(Task prompt):
Going through the lines below, tally those that include "ErrWrap", and give only the number.
Segment Start: Exercise material
(* ===== verification/WatchSteps.v ===== *)
(** * The watch manager under any interleaving ([WatchManager.v])

    The steps are the pieces of the code between two releases of [m.mu].  Events,
    polls and timer callbacks may come between the two halves of a
    reconciliation, and the context of the manager may end at any time;
    [reconcileMu] keeps other reconciliations and [Close] out.
    Every step can meet any answers of the host. *)

From S2P Require Import Prelude GoStrings Model LogBuffer HostCommand Capabilities ExecutionPlan.
From S2P Require Import RunService Scheduler SchedulerProofs WatchManager WatchManagerProofs.

(** ** Steps *)

(** Where a reconciliation is. *)
Inductive reconcile_phase :=
  | RPrepare (desired : gmap Z watchSpec) (invalid : gmap Z goerror) (create : gmap Z watchSpec)
  | RPublish (desired : gmap Z watchSpec) (invalid : gmap Z goerror) (prepared : gmap Z nat).

(** [wt_callbacks] have passed the check of [fire]; [wt_answers] have called the
    run service.  [wt_requests] are the calls, [wt_jobs] every job a
    reconciliation was given. *)
Record watch_state := MkWatchState {
  wt_m : WatchManager;
  wt_reconcile : option reconcile_phase;
  wt_callbacks : list (Z * nat);
  wt_answers : list (Z * nat);
  wt_requests : list StartRunInput;
  wt_jobs : list Job
}.

Definition set_m (m : WatchManager) (s : watch_state) : watch_state :=
  MkWatchState m (wt_reconcile s) (wt_callbacks s) (wt_answers s) (wt_requests s) (wt_jobs s).
Definition set_phase (m : WatchManager) (p : option reconcile_phase) (s : watch_state) : watch_state :=
  MkWatchState m p (wt_callbacks s) (wt_answers s) (wt_requests s) (wt_jobs s).
(** ** Properties *)

(** C17: a reconciliation installs exactly the watches the jobs ask for.  Every
    job that is enabled, reviewed, scheduled by the service and triggered by
    watching gets a verdict: the watch it asks for when its source, its mode, its
    path and the check of the source are all right, and otherwise the error.  When
    nothing else runs, from a manager that is open and in which every entry has a
    live and started watcher of its own and there are no others, [Reconcile] keeps
    that so.  It sets up the watches asked for that no undegraded watcher has yet,
    in some order; when all the host's calls for them succeed, every watch asked for
    has a started watcher, the old one when that could stay and a new one otherwise,
    and the job is neither degraded nor in error; a job with an error keeps the
    watcher it had, with the error; every other identifier has none; and the result
    is nil exactly when no verdict was an error.  When a call fails, the result and
    the recorded error are that call's, and every watcher is as before. *)
Theorem watch_Reconcile_spec {W} `{!WatchHost W} jobs m (w : W) :
  NoDup (map Job_ID jobs) -> wm_ok m -> wm_closed m = false ->
  let '(err, m', _) := Reconcile jobs m w in
  wm_ok m' /\ wm_closed m' = false /\
  exists verdicts w1 created,
    judged jobs w verdicts w1 /\ NoDup created.*1 /\
    (forall id want, (id, Ok want) ∈ verdicts ->
       (~ stays m id want <-> exists g, (id, set_ws_generation g want) ∈ created)) /\
    (forall id, id ∈ created.*1 -> exists want, (id, Ok want) ∈ verdicts) /\
    match first_failed created w1 with
    | None =>
        (forall id verdict, (id, verdict) ∈ verdicts -> obeys m m' id verdict) /\
        (forall id, id ∉ verdicts.*1 -> wm_active m' !! id = None) /\
        (err = None <-> forall id e, (id, Err e) ∉ verdicts)
    | Some (id, e) =>
        err = Some (ErrWrap ("job " +:+ Itoa id +:+ ": ") e "") /\ wm_errors m' = <[id := e]> (wm_errors m) /\
        wm_active m' = wm_active m /\ wm_degraded m' = wm_degraded m /\
        (forall h, (h < wm_nextHandle m)%nat -> wm_handles m' !! h = wm_handles m !! h)
    end.
Proof.
  intros Hnd Hok Hcl. pose proof (watch_Reconcile_decides jobs m w Hnd Hok Hcl) as H.
  pose proof (judged_tables jobs w Hnd) as Hj. pose proof (wanted_watches_spec jobs w) as Hdis.
  destruct (wanted_watches jobs w) as [[desired invalid] w1]. destruct Hdis as [_ Hdis]. specialize (Hdis Hnd).
  destruct (Reconcile jobs m w) as [[err m'] w2].
  destruct H as (Hok' & Hcl' & created & Hcr & H), Hj as (verdicts & Hj & Hd & Hi). split; [done|]. split; [done|].
  assert (forall id want, (id, Ok want) ∈ verdicts -> invalid !! id = None) as Hex.
  { intros id want Hin%Hd. destruct (invalid !! id) eqn:E; [|done]. rewrite Hdis in Hin by eauto. done. }
  exists verdicts, w1, (map_to_list created). split; [done|]. split; [apply NoDup_fst_map_to_list|]. split; [|split].
  - intros id want Hin. specialize (Hcr id). split; intros Hs.
    + destruct (created !! id) as [spec|] eqn:E.
      * destruct Hcr as (want' & g & Hw & -> & _). apply Hd in Hin. exists g. apply elem_of_map_to_list. congruence.
      * destruct Hs. apply stays_keeps, Hcr, Hd; done.
    + destruct Hs as [g Hg%elem_of_map_to_list]. rewrite Hg in Hcr. destruct Hcr as (want' & g' & Hw & _ & Hk).
      apply Hd in Hin. assert (want' = want) as -> by congruence. rewrite <-stays_keeps, Hk by done. done.
  - intros id ([k spec] & -> & Hin%elem_of_map_to_list)%list_elem_of_fmap. cbn. specialize (Hcr k). rewrite Hin in Hcr.
    destruct Hcr as (want & _ & Hw & _). exists want. by apply Hd.
  - destruct (first_failed _ w1) as [[id e]|]; [done|]. destruct H as [Hf He]. split; [|split].
    + intros id verdict Hin. eapply follows_obeys; [done|done|apply Hf|].
      destruct verdict as [want|e]; [split; [by apply Hd|by eapply Hex]|by apply Hi].
    + intros id Hn. specialize (Hf id). unfold watch_follows in Hf. destruct (invalid !! id) as [e|] eqn:E.
      { destruct Hn. apply Hi in E. by apply list_elem_of_fmap_2' with (x := (id, Err e)). }
      destruct (desired !! id) as [want|] eqn:Ed; [|done]. destruct Hn. apply Hd in Ed.
      by apply list_elem_of_fmap_2' with (x := (id, Ok want)).
    + rewrite He. split; [intros -> id e Hin%Hi; by rewrite lookup_empty in Hin|].
      intros Hno. apply map_eq. intros id. rewrite lookup_empty. destruct (invalid !! id) as [e|] eqn:E; [|done].
      apply Hi in E. by destruct (Hno id e).
Qed.

(** ** Witnesses *)

(** Job 1 watches a directory that exists, job 2 one that does not. *)
Lemma watch_Reconcile_spec_witness :
  let jobs := [watch_job 1 3 "/srv/in"; watch_job 2 1 "/gone/in"] in
  Active 1 (Reconcile jobs newWatchManager tt).1.2 = true /\
  let '(err, m', _) := Reconcile jobs newWatchManager tt in
  wm_ok m' /\ wm_closed m' = false /\
  exists verdicts w1 created,
    judged jobs tt verdicts w1 /\ NoDup created.*1 /\
    (forall id want, (id, Ok want) ∈ verdicts ->
       (~ stays newWatchManager id want <-> exists g, (id, set_ws_generation g want) ∈ created)) /\
    (forall id, id ∈ created.*1 -> exists want, (id, Ok want) ∈ verdicts) /\
    match first_failed created w1 with
    | None =>
        (forall id verdict, (id, verdict) ∈ verdicts -> obeys newWatchManager m' id verdict) /\
        (forall id, id ∉ verdicts.*1 -> wm_active m' !! id = None) /\
        (err = None <-> forall id e, (id, Err e) ∉ verdicts)
    | Some (id, e) =>
        err = Some (ErrWrap ("job " +:+ Itoa id +:+ ": ") e "") /\ wm_errors m' = <[id := e]> (wm_errors newWatchManager) /\
        wm_active m' = wm_active newWatchManager /\ wm_degraded m' = wm_degraded newWatchManager /\
        (forall h, (h < wm_nextHandle newWatchManager)%nat -> wm_handles m' !! h = wm_handles newWatchManager !! h)
    end.
Proof.
  intros jobs. split; [vm_compute; reflexivity|].
  apply (watch_Reconcile_spec jobs newWatchManager tt); [|exact new_manager_ok|reflexivity].
  cbn. apply NoDup_cons. split; [|apply NoDup_singleton]. intros H%list_elem_of_singleton. discriminate H.
Defined.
Segment End: Exercise material
(Reply):
2